Take the data below and extract the lines from the one with "- apply Forall_cons" to the one with "intros Ha Hb", inclusive, exactly as written.

::: WORKING DATA :::

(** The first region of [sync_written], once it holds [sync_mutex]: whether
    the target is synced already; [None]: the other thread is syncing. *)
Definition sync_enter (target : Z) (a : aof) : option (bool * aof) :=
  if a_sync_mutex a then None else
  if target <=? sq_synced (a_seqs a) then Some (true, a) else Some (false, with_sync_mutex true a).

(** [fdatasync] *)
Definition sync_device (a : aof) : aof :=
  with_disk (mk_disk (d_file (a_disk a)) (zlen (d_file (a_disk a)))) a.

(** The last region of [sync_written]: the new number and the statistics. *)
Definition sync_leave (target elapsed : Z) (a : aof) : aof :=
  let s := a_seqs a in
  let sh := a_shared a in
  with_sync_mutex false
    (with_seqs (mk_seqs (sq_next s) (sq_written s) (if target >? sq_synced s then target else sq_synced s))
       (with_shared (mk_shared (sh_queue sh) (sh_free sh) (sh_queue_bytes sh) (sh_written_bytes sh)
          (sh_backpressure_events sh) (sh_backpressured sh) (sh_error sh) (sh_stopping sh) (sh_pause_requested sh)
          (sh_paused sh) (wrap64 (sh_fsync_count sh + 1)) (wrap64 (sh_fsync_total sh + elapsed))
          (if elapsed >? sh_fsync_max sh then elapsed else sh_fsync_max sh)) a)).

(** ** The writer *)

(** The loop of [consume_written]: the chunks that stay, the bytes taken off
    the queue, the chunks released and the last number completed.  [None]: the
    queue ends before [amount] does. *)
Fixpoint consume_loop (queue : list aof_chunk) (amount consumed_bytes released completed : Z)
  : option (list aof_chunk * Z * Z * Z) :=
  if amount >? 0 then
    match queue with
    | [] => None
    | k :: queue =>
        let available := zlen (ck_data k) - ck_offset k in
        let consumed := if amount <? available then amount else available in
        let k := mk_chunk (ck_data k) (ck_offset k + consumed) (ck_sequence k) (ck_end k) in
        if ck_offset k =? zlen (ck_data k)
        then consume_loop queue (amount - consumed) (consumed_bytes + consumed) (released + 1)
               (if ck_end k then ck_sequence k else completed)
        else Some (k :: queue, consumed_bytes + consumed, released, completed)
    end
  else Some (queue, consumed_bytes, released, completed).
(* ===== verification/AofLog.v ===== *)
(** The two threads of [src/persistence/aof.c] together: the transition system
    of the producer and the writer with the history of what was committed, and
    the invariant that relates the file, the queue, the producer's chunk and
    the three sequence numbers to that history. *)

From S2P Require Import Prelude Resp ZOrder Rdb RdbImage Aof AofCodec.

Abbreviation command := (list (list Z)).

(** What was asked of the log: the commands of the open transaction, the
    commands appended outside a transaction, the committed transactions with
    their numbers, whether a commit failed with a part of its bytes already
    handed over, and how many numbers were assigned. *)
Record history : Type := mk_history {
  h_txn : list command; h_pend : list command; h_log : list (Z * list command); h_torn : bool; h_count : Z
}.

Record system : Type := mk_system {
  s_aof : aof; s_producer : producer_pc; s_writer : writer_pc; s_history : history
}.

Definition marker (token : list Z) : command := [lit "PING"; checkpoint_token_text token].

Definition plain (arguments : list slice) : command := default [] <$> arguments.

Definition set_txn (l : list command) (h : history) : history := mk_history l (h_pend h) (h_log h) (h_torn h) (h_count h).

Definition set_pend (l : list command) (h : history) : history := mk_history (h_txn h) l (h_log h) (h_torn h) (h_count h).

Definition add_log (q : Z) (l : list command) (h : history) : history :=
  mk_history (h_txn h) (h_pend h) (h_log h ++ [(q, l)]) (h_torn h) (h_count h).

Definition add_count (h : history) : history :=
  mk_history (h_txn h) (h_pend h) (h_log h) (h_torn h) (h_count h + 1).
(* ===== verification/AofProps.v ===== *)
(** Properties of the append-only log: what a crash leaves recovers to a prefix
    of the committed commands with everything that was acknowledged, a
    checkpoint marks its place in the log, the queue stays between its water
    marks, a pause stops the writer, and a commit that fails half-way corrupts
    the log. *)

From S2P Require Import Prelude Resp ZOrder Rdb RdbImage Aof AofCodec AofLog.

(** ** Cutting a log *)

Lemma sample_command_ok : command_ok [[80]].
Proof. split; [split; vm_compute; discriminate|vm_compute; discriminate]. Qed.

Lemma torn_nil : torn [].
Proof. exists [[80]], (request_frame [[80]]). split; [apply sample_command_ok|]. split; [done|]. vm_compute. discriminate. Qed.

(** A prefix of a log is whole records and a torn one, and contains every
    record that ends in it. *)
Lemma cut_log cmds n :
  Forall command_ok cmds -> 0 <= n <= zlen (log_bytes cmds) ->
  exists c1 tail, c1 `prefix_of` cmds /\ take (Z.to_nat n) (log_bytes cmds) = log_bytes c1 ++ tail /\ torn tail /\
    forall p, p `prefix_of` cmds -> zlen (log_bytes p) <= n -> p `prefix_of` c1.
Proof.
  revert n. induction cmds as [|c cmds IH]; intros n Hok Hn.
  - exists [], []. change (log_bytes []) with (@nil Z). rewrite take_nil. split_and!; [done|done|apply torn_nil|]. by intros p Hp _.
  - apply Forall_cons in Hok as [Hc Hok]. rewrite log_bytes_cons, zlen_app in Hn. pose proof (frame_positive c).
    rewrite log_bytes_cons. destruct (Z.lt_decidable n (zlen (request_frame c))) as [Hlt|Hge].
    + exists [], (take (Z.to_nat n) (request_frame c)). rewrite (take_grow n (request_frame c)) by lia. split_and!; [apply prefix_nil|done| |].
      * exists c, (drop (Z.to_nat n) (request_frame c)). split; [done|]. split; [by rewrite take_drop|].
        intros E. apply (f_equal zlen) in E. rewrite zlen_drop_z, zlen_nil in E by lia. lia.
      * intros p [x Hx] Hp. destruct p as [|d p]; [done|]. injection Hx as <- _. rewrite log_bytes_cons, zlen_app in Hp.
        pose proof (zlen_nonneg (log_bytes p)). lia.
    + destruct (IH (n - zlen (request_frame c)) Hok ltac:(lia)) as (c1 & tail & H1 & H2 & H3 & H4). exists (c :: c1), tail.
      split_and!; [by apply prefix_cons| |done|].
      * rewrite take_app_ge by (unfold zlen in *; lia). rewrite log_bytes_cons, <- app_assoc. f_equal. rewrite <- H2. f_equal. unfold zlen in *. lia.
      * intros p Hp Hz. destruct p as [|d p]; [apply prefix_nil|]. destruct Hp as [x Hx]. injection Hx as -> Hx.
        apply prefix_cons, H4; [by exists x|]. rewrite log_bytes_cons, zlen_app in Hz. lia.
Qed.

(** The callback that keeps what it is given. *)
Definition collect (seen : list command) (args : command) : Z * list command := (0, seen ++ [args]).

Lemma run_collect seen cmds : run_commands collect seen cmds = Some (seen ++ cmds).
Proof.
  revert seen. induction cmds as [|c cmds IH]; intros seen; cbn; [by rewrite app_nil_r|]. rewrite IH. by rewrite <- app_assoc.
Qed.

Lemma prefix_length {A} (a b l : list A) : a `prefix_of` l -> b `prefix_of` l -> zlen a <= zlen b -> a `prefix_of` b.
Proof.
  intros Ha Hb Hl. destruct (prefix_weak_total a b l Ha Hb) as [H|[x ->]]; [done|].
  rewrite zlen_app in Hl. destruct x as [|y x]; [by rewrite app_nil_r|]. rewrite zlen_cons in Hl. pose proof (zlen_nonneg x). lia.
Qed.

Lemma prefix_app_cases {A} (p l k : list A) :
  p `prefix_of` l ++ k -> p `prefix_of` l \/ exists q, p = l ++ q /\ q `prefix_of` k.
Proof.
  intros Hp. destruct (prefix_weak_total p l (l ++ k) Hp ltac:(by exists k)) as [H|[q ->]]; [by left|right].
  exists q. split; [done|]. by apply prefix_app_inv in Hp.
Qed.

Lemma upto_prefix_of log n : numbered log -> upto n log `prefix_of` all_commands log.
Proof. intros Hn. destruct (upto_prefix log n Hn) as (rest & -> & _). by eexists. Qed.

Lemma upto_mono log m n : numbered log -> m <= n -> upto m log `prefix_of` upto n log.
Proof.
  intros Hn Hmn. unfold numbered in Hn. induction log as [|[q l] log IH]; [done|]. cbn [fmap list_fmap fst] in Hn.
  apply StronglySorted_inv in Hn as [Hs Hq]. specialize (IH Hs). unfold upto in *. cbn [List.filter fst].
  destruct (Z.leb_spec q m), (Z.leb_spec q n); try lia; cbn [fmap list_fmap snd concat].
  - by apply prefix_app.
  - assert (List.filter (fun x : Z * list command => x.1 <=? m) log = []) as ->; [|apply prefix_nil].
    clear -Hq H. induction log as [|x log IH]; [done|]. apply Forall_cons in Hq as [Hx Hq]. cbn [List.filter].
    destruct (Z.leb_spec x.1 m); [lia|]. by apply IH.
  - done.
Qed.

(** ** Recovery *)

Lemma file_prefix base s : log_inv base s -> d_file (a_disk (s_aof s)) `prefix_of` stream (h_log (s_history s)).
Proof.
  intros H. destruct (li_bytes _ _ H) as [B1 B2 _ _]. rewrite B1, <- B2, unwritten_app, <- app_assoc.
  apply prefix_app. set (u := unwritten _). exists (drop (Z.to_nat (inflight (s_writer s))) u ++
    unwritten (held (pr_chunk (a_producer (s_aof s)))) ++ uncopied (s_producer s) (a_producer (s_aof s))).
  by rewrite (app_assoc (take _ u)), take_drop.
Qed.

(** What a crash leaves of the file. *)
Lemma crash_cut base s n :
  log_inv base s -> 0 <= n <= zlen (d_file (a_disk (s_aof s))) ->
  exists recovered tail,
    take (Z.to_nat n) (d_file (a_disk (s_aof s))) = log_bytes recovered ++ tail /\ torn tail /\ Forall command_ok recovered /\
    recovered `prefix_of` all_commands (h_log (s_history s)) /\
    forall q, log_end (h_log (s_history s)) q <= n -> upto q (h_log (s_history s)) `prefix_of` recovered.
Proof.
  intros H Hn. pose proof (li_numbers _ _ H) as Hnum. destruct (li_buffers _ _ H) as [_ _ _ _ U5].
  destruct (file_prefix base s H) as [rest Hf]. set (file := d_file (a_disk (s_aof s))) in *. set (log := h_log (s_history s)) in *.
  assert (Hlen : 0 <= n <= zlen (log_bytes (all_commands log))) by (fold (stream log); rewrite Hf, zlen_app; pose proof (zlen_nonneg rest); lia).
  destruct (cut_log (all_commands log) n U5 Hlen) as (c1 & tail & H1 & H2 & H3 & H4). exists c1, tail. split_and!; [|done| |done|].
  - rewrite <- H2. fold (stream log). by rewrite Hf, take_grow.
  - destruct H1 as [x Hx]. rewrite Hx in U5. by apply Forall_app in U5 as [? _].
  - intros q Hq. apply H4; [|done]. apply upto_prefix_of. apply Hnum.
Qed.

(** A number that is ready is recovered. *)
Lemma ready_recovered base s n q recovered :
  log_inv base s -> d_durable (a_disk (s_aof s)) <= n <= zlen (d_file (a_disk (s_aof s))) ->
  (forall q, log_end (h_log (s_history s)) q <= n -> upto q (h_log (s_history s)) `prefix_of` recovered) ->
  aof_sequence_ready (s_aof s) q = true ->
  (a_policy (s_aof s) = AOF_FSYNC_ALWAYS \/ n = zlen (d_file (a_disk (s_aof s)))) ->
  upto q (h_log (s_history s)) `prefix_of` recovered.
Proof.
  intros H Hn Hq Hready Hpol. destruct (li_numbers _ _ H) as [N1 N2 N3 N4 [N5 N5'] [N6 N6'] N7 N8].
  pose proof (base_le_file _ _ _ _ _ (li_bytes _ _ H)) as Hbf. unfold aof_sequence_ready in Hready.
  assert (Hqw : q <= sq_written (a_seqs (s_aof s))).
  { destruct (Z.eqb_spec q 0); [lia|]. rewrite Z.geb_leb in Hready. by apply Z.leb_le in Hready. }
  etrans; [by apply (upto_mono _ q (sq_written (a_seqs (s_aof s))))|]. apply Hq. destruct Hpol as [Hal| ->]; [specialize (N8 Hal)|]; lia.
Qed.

:::

**RESPONSE**
  - apply Forall_cons in Hok as [Hc Hok]. rewrite log_bytes_cons, zlen_app in Hn. pose proof (frame_positive c).
    rewrite log_bytes_cons. destruct (Z.lt_decidable n (zlen (request_frame c))) as [Hlt|Hge].
    + exists [], (take (Z.to_nat n) (request_frame c)). rewrite (take_grow n (request_frame c)) by lia. split_and!; [apply prefix_nil|done| |].
      * exists c, (drop (Z.to_nat n) (request_frame c)). split; [done|]. split; [by rewrite take_drop|].
        intros E. apply (f_equal zlen) in E. rewrite zlen_drop_z, zlen_nil in E by lia. lia.
      * intros p [x Hx] Hp. destruct p as [|d p]; [done|]. injection Hx as <- _. rewrite log_bytes_cons, zlen_app in Hp.
        pose proof (zlen_nonneg (log_bytes p)). lia.
    + destruct (IH (n - zlen (request_frame c)) Hok ltac:(lia)) as (c1 & tail & H1 & H2 & H3 & H4). exists (c :: c1), tail.
      split_and!; [by apply prefix_cons| |done|].
      * rewrite take_app_ge by (unfold zlen in *; lia). rewrite log_bytes_cons, <- app_assoc. f_equal. rewrite <- H2. f_equal. unfold zlen in *. lia.
      * intros p Hp Hz. destruct p as [|d p]; [apply prefix_nil|]. destruct Hp as [x Hx]. injection Hx as -> Hx.
        apply prefix_cons, H4; [by exists x|]. rewrite log_bytes_cons, zlen_app in Hz. lia.
Qed.

(** The callback that keeps what it is given. *)
Definition collect (seen : list command) (args : command) : Z * list command := (0, seen ++ [args]).

Lemma run_collect seen cmds : run_commands collect seen cmds = Some (seen ++ cmds).
Proof.
  revert seen. induction cmds as [|c cmds IH]; intros seen; cbn; [by rewrite app_nil_r|]. rewrite IH. by rewrite <- app_assoc.
Qed.

Lemma prefix_length {A} (a b l : list A) : a `prefix_of` l -> b `prefix_of` l -> zlen a <= zlen b -> a `prefix_of` b.
Proof.
  intros Ha Hb Hl. destruct (prefix_weak_total a b l Ha Hb) as [H|[x ->]]; [done|].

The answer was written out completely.